Selon lui, cela pourrait ouvrir la voie à d’éventuelles interventions à l’avenir.
« Je pense que la manipulation génétique… aura également lieu dans le futur, qui pourrait cibler un peu plus les expressions chromosomiques », a ajouté Arkfeld. « Nous constatons que ces anticorps sont présents des années avant qu’ils ne s’activent en maladie, donc il y a beaucoup de temps, vous pourriez probablement contrôler les choses avant qu’elles n’entraînent des dommages aux organes cibles. »
Les maladies auto-immunes restent un mystère
Les chercheurs de Stanford ne sont qu’une des nombreuses équipes du monde entier qui tentent de mieux comprendre les mécanismes à l’origine des maladies auto-immunes.

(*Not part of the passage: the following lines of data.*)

(** [ensemble_td_target = r + gamma * (1.0 - d) * q_targ_sp_ap_gp] with
    [gamma = self.gammas.unsqueeze(-1)]; [r] and [d] broadcast along the
    critic axis, [gamma] along batch, time and critics. *)
Definition ensemble_td_target_of (gs : list Qc) (r d q : T5) : option T5 :=
  let gamma : T2 := (λ x, [x]) <$> gs in
  imapM5 (λ b l c g e qv,
    rv ← bc_at5 r b l c g e;
    dv ← bc_at5 d b l c g e;
    gv ← bc_at2 gamma g e;
    Some (rv + gv * (1 - dv) * qv)) q.

(** [r] and [d] of step 1. *)
Definition r_of (a : agent) (G : nat) (rews : T3) : T5 :=
  repeat_1g G (map3 (λ x, reward_multiplier a * x) rews).
Definition d_of (G : nat) (dones : T3) : T5 := repeat_1g G dones.

(** The [if self.online_coeff > 0: min else: mean] of step 4. *)
Definition aggregate_td (a : agent) (td_target_rand : T5) : option T5 :=
  if online_on a then min_dim2_keep td_target_rand
  else mean_dim2_keep td_target_rand.

(** What the critic block hands to the later steps. *)
Record critic_out := {
  q_s_a_agent_g : T5;
  q_s_a_g : T5;
  td_target : T5;
  critic_loss_t : T5;
  popart_after : PopArt;
  critic_info : gmap string Stat;
}.

(** Steps 3 (critic part), 4 and 5. *)
Definition critic_block (a : agent) (pa : PopArt) (rnd : draws) (log_step : bool)
  (B L C G D_action : nat) (s_rep : T3) (a_dist : Dist) (a_agent a_buffer : T4)
  (r d critic_mask : T5) : result critic_out :=
  let q_agent := critics_fwd (maximized_critics (nets a)) s_rep a_agent in
  _ ← assert_ (shape_is5 B L C G 1 q_agent);
  let q := critics_fwd (critics (nets a)) (drop_last_t s_rep) (drop_last_t a_buffer) in
  let a_prime_dist := a_prime_dist_of a s_rep a_dist in
  let ap := ap_of a a_prime_dist (seed_prime rnd) in
  _ ← assert_ (shape_is4 B L G D_action ap);
  let q_targ := q_targ_of a pa s_rep ap in
  _ ← assert_ (shape_is5 B (L - 1) C G 1 q_targ);
  ensemble_td_target ← lift_opt (ensemble_td_target_of (gammas a) r d q_targ);
  _ ← assert_ (shape_is5 B (L - 1) C G 1 ensemble_td_target);
  random_subset ←
    match torch_randint C B (L - 1) (num_critics_td a) G 1 (raw_subset rnd) with
    | Some i => Ok i
    | None => Raise RuntimeError
    end;
  td_target_rand ← lift_opt (take_along_dim2 ensemble_td_target random_subset);
  td ← lift_opt (aggregate_td a td_target_rand);
  _ ← assert_ (shape_is5 B (L - 1) 1 G 1 td);
  mask_all ← lift_opt (all_dim2_keep critic_mask);
  let pa' := popart_update_stats pa td mask_all in
  let td_target_norm := popart_normalize_values5 pa' td in
  _ ← assert_ (shape_is5 B (L - 1) 1 G 1 td_target_norm);
  _ ← assert_ (shape_is5 B (L - 1) C G 1 q);
  closs ← lift_opt (imapM5 (λ b l c g e qv,
             tv ← bc_at5 td_target_norm b l c g e;
             Some ((qv - tv) * (qv - tv))) (popart_fwd5 pa' true q));
  _ ← assert_ (shape_is5 B (L - 1) C G 1 closs);
  let info :=
    if log_step then
      py_union (_td_stats (gammas a) critic_mask q (popart_fwd5 pa' false q) r td)
               (_popart_stats pa')
    else ∅ in
  Ok {| q_s_a_agent_g := q_agent; q_s_a_g := q; td_target := td;
        critic_loss_t := closs; popart_after := pa'; critic_info := info |}.

(** [x += y]: [y] is broadcast into the shape of [x]. *)
Definition add_inplace4 (x y : T4) : option T4 :=
  imapM4 (λ b l g e xv, yv ← bc_at4 y b l g e; Some (xv + yv)) x.

(** [torch.argmax] over the last axis: the first index of a maximum. *)
Fixpoint argmax_go (best : Qc) (besti i : nat) (l : list Qc) : nat :=
  match l with
  | [] => besti
  | x :: r =>
      if decide (best < x) then argmax_go x i (S i) r
      else argmax_go best besti (S i) r
  end.
Definition argmax_list (l : list Qc) : option nat :=
  match l with
  | [] => None
  | x :: r => Some (argmax_go x 0 1 r)
  end.

(** Step 6: [actor_loss += self.online_coeff * -(self.popart(
    q_s_a_agent_g[:, :-1, ...].min(2).values))], behind the assertion that
    the actor supports differentiable actions. *)
Definition dpg_step (a : agent) (pa : PopArt) (q_agent : T5) (actor_loss : T4)
  : result T4 :=
  _ ← assert_ (actions_differentiable a);
  m ← lift_opt (min_dim2 (drop_last_t q_agent));
  lift_opt (add_inplace4 actor_loss
              (map4 (λ x, online_coeff a * - x) (popart_fwd4 pa true m))).

(** Step 7, the filter of [Agent.forward]:
    [filter_ = (advantage_a_s_g > 1e-3).float()] with
    [advantage_a_s_g = q_s_a_g.mean(2) - q_s_a_agent_g[:, :-1, ...].mean(2)]. *)
Definition advantage_scalar (B L G : nat) (q_agent q : T5) : result T4 :=
  val_s_g ← lift_opt (mean_dim2 (drop_last_t q_agent));
  _ ← assert_ (shape_is4 B (L - 1) G 1 val_s_g);
  qm ← lift_opt (mean_dim2 q);
  let advantage_a_s_g := zip4 Qcminus qm val_s_g in
  _ ← assert_ (shape_is4 B (L - 1) G 1 advantage_a_s_g);
  Ok advantage_a_s_g.
Definition scalar_filter_threshold : Qc := qfrac 1 1000.
Definition scalar_filter (advantage : T4) : T4 :=
  map4 (λ x, float_of_bool (Qcgtb x scalar_filter_threshold)) advantage.

(** [logp_a] before the time slice, by action-space kind. *)
Definition logp_a_scalar (a : agent) (a_dist : Dist) (a_buffer : T4) : option T4 :=
  if discrete a then
    idx ← mapM (mapM (mapM argmax_list)) a_buffer;
    Some (map3 (λ x, [x]) (dist_log_prob_index a_dist idx))
  else if multibinary a then
    mapM (mapM (mapM (λ v, m ← qmean_list v; Some [m])))
      (dist_log_prob a_dist a_buffer)
  else
    Some (map3 (λ v, [qsum v])
            (dist_log_prob a_dist
               (map4 (clamp (- qfrac 995 1000) (qfrac 995 1000)) a_buffer))).

(** [actor_loss += self.offline_coeff * -(filter_.detach() * logp_a)] *)
Definition fbc_term (coeff : Qc) (filter_ logp_a : T4) : option T4 :=
  imapM4 (λ b l g e lp, f ← bc_at4 filter_ b l g e; Some (coeff * - (f * lp)))
    logp_a.

Definition fbc_step (a : agent) (log_step : bool) (B L G : nat)
  (crit : option critic_out) (a_dist : Dist) (a_buffer actor_mask actor_loss : T4)
  : result (T4 * gmap string Stat) :=
  filter_ ←
    (if negb (fake_filter a) then
       match crit with
       | Some c =>
           adv ← advantage_scalar B L G (q_s_a_agent_g c) (q_s_a_g c);
           Ok (scalar_filter adv)
       | None => Raise NameError
       end
     else Ok (full4 1 1 1 1 1));
  logp_a ← lift_opt (logp_a_scalar a a_dist a_buffer);
  let logp_a := map4 (clamp (- qz 1000) (qz 1000)) (drop_last_t logp_a) in
  term ← lift_opt (fbc_term (offline_coeff a) filter_ logp_a);
  actor_loss ← lift_opt (add_inplace4 actor_loss term);
  Ok (actor_loss,
      if log_step then _filter_stats (gammas a) actor_mask logp_a filter_ else ∅).

(** The whole pass.  Result: [critic_loss] ([None] when the critic block
    is skipped), [actor_loss], the PopArt statistics after the pass and
    [self.update_info]. *)
Definition Agent_forward (a : agent) (pa : PopArt) (bt : batch) (rnd : draws)
  (log_step : bool) : result (option T5 * T4 * PopArt * gmap string Stat) :=
  let update_info : gmap string Stat :=
    if log_step then
      tstep_encoder_log (tstep_encoder (nets a)) (obs bt) (goals bt) (rl2s bt)
    else ∅ in
  let o := tstep_encoder_fwd (tstep_encoder (nets a)) (obs bt) (goals bt) (rl2s bt) in
  let B := length o in
  let L := dim1 o in
  let a_ := clamp_actions (discrete a) (actions bt) in
  let _L := dim1 a_ in
  let D_action := dim2 a_ in
  _ ← assert_ (bool_decide (Z.of_nat _L = Z.of_nat L - 1)%Z);
  let G := length (gammas a) in
  a_ext ← lift_opt (dup_last_step a_);
  let a_buffer := repeat_g G a_ext in
  let C := num_critics a in
  _ ← assert_ (shape_is3 B (L - 1) 1 (rews bt));
  _ ← assert_ (shape_is3 B (L - 1) 1 (dones bt));
  let r := r_of a G (rews bt) in
  let d := d_of G (dones bt) in
  let state_mask := state_mask_of MAGIC_PAD_VAL (rl2s bt) in
  let actor_mask := repeat_g G state_mask in
  let critic_mask := repeat_cg C G (drop_first_t state_mask) in
  let s_rep := (traj_encoder_fwd (traj_encoder (nets a)) o (time_idxs bt) None).1 in
  _ ← assert_ (shape_is3 B L traj_emb_dim s_rep);
  let a_dist := actor_fwd (actor (nets a)) s_rep in
  let a_agent :=
    if discrete a then dist_probs a_dist
    else if actions_differentiable a then dist_rsample a_dist (seed_agent rnd)
    else dist_sample a_dist (seed_agent rnd) in
  crit ←
    (if critic_block_runs a then
       c ← critic_block a pa rnd log_step B L C G D_action s_rep a_dist a_agent
              a_buffer r d critic_mask;
       Ok (Some c)
     else Ok None);
  let pa' := from_option popart_after pa crit in
  let update_info := from_option (λ c, py_union update_info (critic_info c))
                       update_info crit in
  let actor_loss := full4 B (L - 1) G 1 0 in
  actor_loss ←
    (if online_on a then
       match crit with
       | Some c => dpg_step a pa' (q_s_a_agent_g c) actor_loss
       | None => _ ← assert_ (actions_differentiable a); Raise NameError
       end
     else Ok actor_loss);
  let update_info :=
    if log_step then
      py_union update_info (_policy_stats (discrete a) actor_mask a_dist)
    else update_info in
  fbc ←
    (if offline_on a then
       fbc_step a log_step B L G crit a_dist a_buffer actor_mask actor_loss
     else Ok (actor_loss, ∅));
  Ok (critic_loss_t <$> crit, fbc.1, pa', py_union update_info fbc.2).

End agent_forward.

(** ** [MultiTaskAgent.forward]: two-hot (distributional) critics *)

(** The actor loss of [MultiTaskAgent.forward] starts as the float [0.0]
    and becomes a tensor with the first term added. *)
Inductive loss_val :=
| LossFloat (x : Qc)
| LossTensor (t : T4).

(** [actor_loss += t] *)
Definition loss_add (acc : loss_val) (t : T4) : option loss_val :=
  match acc with
  | LossFloat x => Some (LossTensor (map4 (Qcplus x) t))
  | LossTensor u => LossTensor <$> add_inplace4 u t
  end.

(** [rearrange(x, "k b ... -> (b k) ...")]: row [b * K + k] is [x[k][b]]. *)
Definition interleave_bk {A} (x : list (list A)) : option (list A) :=
  mjoin <$> mapM (λ b, mapM (λ s : list A, s !! b) x) (seq 0 (dim1 x)).
(** [repeat(x, "b ... -> (b k) ...", k=K)] *)
Definition repeat_bk {A} (K : nat) (x : list A) : list A :=
  mjoin (replicate K <$> x).
(** [rearrange(x, "(b k) ... -> b k ...", k=K)]; the row count must be a
    multiple of [K]. *)
Definition split_bk {A} (K : nat) (x : list A) : option (list (list A)) :=
  if decide (K = 0)%nat then None
  else if decide (length x `mod` K = 0)%nat
       then Some (reshape (replicate (length x `div` K) K) x)
       else None.
(** [x.mean(1)] of a [B, K, L, G, 1] tensor. *)
Definition mean_axis1 (x : list T4) : option T4 :=
  mapM (λ chunk : T4,
    first ← head chunk;
    imapM3 (λ l g e _,
      col ← mapM (λ s : T3, at3 s l g e) chunk; qmean_list col) first) x.
(** [repeat(x, "b l 1 g bins -> b l C g bins")] *)
Definition repeat_c {A} (C : nat) (t : list (list (list A)))
  : option (list (list (list A))) :=
  mapM (mapM (λ s, match s with [x] => Some (replicate C x) | _ => None end)) t.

Les experts affirment qu’il reste encore beaucoup de choses sans réponse.
« Nous en savons beaucoup sur certaines maladies et nous disposons de très bons traitements pour certaines maladies. Je pense que ce que nous n’avons pas résolu, c’est la question de savoir si nous pouvons les empêcher ? Comment pouvons-nous les prévenir ? De nombreux chercheurs, comme moi… étudient les gens avant l’apparition de la maladie, puis examinent ces populations à travers le monde », Ranjeny Thomas, chercheur en maladies auto-immunes à l’Université du Queensland en Australie, qui n’a pas participé au nouveau projet. étudier, dit Actualités médicales aujourd’hui.
« Ils les surveillent, examinent leur système immunitaire, pourquoi il échoue, pourquoi il se retourne contre lui-même et s’il existe des formes d’immunothérapie ou d’autres formes d’interventions qui pourraient aider à empêcher que cela ne se produise », a ajouté Thomas. « Comment pouvons-nous réellement prévenir l’apparition de ces maladies ? Parce qu’ils changent tellement la vie. Ce sont des maladies chroniques qui mettent la vie en danger dans de nombreux cas.